◆ Exercise objective
Go through the entries below and print, exactly, the lines starting at the one with "([validations], a list" and ending at the one with "([testonly_counts_as_test]) and the", keeping both ends and no others.
*** Task data
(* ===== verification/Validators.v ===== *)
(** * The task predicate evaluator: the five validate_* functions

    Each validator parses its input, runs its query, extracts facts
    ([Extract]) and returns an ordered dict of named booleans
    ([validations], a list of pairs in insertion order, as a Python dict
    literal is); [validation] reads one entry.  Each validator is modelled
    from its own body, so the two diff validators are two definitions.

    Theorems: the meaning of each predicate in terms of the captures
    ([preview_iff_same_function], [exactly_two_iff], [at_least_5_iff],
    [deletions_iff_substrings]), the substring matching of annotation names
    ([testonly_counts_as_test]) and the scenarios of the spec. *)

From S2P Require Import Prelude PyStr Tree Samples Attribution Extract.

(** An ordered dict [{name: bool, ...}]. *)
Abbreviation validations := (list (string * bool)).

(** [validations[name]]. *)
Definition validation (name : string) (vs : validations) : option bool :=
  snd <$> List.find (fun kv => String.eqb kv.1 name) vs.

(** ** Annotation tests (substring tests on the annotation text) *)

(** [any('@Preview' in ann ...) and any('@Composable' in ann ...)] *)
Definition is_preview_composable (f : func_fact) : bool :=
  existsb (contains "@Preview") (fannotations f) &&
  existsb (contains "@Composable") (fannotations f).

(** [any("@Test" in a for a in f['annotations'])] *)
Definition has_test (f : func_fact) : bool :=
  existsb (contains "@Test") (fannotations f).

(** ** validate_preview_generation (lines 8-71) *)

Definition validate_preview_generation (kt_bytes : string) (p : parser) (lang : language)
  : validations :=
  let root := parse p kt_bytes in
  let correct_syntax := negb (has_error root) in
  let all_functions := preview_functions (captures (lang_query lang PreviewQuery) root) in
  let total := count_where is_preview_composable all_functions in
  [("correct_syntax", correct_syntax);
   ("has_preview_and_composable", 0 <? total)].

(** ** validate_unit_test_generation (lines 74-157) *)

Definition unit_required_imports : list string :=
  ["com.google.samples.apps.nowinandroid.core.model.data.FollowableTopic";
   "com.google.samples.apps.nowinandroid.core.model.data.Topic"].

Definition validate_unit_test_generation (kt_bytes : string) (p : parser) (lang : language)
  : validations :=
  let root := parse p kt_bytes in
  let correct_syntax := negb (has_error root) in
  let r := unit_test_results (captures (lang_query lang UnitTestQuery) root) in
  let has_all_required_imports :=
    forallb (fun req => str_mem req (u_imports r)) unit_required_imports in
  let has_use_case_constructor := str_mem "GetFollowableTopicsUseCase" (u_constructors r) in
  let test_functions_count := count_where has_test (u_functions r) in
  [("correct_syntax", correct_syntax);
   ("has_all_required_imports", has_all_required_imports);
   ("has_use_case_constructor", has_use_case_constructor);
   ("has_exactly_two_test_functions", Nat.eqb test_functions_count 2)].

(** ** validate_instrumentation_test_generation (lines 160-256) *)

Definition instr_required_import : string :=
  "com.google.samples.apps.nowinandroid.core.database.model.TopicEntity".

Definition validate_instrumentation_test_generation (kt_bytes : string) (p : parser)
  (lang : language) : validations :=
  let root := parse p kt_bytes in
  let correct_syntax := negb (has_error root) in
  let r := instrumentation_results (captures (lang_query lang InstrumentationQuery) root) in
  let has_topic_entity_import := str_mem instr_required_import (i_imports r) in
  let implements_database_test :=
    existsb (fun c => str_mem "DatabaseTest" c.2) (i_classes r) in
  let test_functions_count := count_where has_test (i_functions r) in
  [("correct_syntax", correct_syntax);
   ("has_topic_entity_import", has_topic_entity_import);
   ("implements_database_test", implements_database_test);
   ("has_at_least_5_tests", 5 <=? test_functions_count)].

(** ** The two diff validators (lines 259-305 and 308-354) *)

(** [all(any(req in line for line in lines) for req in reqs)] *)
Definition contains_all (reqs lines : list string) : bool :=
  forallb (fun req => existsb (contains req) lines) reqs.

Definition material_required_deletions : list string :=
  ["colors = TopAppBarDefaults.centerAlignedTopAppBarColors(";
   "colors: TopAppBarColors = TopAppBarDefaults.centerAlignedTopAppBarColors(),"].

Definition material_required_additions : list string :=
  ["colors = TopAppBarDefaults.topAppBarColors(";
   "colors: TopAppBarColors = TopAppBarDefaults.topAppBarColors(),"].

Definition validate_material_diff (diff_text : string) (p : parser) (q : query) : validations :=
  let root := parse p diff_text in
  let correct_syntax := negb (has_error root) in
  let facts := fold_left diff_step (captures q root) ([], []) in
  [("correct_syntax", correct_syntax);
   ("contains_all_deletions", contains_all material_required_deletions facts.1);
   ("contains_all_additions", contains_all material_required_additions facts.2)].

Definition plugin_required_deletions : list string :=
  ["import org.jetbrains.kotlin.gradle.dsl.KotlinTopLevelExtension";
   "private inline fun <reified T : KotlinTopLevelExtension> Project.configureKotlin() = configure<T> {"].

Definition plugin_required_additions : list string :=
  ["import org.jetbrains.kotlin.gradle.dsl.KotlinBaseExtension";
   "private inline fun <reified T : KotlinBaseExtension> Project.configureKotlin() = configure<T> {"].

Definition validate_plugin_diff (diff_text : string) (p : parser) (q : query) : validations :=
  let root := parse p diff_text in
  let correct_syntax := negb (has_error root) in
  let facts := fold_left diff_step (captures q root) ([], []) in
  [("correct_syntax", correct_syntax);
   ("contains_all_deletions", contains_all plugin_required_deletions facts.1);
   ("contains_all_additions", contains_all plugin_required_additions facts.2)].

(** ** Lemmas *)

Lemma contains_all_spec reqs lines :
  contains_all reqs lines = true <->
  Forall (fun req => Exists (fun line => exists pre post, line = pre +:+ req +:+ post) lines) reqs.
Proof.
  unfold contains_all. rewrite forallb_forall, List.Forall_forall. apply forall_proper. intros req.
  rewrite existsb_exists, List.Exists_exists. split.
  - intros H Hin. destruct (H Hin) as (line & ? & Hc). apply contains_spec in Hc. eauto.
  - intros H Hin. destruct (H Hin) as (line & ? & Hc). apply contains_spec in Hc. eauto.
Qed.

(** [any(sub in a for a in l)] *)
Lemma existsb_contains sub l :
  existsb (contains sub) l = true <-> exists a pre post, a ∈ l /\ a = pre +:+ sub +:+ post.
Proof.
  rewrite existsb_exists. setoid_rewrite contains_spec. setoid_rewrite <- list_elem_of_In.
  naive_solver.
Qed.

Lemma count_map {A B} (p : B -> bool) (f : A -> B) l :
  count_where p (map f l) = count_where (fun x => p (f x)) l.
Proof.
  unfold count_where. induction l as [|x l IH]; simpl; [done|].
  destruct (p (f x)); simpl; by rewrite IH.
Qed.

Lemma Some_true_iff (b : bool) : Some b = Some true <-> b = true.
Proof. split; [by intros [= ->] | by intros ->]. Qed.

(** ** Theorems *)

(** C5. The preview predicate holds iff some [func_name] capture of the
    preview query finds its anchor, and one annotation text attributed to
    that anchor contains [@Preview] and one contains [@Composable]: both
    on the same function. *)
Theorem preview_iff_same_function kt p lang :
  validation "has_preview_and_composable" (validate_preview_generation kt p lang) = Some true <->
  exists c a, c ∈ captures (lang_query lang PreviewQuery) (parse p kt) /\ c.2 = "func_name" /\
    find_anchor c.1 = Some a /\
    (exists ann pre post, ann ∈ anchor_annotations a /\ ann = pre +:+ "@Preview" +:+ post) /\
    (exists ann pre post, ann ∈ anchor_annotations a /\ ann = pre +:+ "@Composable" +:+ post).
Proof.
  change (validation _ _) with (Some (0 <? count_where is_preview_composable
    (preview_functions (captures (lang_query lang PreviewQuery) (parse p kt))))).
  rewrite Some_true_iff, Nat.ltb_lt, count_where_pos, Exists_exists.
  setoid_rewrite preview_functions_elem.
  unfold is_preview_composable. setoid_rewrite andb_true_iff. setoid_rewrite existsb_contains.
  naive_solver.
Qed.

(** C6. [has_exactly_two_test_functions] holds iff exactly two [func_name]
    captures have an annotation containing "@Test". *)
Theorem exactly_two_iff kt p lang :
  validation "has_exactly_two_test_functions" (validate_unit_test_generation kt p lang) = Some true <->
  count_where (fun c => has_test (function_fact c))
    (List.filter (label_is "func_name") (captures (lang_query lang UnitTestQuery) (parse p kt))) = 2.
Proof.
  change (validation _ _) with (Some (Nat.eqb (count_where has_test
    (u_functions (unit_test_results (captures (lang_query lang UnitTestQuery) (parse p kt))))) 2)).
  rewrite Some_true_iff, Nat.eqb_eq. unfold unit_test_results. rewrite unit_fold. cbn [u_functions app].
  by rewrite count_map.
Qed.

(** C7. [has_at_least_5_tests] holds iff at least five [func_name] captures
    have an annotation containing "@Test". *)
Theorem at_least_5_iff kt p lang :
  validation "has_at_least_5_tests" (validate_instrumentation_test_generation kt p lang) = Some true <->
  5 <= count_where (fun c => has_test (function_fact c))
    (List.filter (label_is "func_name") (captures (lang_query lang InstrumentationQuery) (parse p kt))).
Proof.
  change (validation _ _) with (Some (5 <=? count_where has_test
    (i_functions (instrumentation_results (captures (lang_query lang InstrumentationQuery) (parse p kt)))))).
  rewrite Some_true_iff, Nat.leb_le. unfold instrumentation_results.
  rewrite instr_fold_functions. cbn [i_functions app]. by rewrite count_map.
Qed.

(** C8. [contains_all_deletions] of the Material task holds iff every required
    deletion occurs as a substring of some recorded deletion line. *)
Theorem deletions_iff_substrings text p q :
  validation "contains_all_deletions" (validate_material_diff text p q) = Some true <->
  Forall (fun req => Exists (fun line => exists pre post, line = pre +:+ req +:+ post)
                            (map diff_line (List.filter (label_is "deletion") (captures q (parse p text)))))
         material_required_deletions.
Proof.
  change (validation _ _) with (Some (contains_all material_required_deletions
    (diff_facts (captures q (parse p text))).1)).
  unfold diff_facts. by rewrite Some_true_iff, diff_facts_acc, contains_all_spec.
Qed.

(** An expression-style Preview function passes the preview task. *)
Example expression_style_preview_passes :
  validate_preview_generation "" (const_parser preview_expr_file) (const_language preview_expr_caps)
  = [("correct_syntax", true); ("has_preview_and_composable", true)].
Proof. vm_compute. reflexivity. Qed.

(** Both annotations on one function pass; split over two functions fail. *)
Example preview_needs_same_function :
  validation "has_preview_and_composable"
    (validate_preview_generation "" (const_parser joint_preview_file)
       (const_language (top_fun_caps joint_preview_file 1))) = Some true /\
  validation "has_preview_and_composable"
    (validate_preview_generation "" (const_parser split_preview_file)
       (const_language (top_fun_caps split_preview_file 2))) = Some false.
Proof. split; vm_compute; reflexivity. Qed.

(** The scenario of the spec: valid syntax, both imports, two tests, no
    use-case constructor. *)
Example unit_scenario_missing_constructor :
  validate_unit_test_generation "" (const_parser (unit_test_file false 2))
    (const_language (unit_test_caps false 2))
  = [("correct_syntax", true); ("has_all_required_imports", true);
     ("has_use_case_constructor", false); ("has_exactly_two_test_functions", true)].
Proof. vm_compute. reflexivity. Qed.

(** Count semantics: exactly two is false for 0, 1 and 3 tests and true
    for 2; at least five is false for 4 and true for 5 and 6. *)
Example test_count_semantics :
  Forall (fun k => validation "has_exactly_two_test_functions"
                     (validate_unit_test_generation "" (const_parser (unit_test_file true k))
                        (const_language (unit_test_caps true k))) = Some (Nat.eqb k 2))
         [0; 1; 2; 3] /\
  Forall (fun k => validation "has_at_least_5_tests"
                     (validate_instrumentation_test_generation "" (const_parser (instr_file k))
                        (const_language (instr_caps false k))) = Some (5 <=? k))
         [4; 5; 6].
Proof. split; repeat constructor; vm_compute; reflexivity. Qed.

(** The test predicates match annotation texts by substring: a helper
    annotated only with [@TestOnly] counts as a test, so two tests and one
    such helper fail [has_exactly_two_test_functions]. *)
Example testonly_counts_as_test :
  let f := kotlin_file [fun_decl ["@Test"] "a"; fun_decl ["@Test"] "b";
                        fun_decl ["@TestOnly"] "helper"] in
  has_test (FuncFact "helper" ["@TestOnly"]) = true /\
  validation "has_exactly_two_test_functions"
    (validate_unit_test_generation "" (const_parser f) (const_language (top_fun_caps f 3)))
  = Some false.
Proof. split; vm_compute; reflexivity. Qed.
******
*** Task data
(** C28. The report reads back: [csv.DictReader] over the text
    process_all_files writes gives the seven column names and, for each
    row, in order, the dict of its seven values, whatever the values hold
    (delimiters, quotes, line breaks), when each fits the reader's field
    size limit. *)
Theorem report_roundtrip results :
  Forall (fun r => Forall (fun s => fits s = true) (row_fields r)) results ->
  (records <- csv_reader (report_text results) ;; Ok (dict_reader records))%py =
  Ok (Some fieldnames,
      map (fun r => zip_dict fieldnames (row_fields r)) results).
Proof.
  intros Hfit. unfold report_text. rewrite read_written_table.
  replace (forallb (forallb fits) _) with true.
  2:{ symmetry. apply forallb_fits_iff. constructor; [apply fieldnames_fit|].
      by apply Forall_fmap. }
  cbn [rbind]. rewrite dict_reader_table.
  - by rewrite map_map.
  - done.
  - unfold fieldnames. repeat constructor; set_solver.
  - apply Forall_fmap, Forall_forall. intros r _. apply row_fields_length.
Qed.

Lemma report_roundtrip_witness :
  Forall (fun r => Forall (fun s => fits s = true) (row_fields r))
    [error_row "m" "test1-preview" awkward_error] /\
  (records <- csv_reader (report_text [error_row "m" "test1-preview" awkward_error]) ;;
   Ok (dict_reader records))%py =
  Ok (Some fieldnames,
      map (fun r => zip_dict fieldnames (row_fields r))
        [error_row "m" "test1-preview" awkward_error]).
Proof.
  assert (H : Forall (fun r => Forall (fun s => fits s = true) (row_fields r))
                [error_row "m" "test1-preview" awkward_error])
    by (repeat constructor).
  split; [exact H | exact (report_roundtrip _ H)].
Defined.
******
◆ Output for this exercise
    ([validations], a list of pairs in insertion order, as a Python dict
    literal is); [validation] reads one entry.  Each validator is modelled
    from its own body, so the two diff validators are two definitions.

    Theorems: the meaning of each predicate in terms of the captures
    ([preview_iff_same_function], [exactly_two_iff], [at_least_5_iff],
    [deletions_iff_substrings]), the substring matching of annotation names
    ([testonly_counts_as_test]) and the scenarios of the spec. *)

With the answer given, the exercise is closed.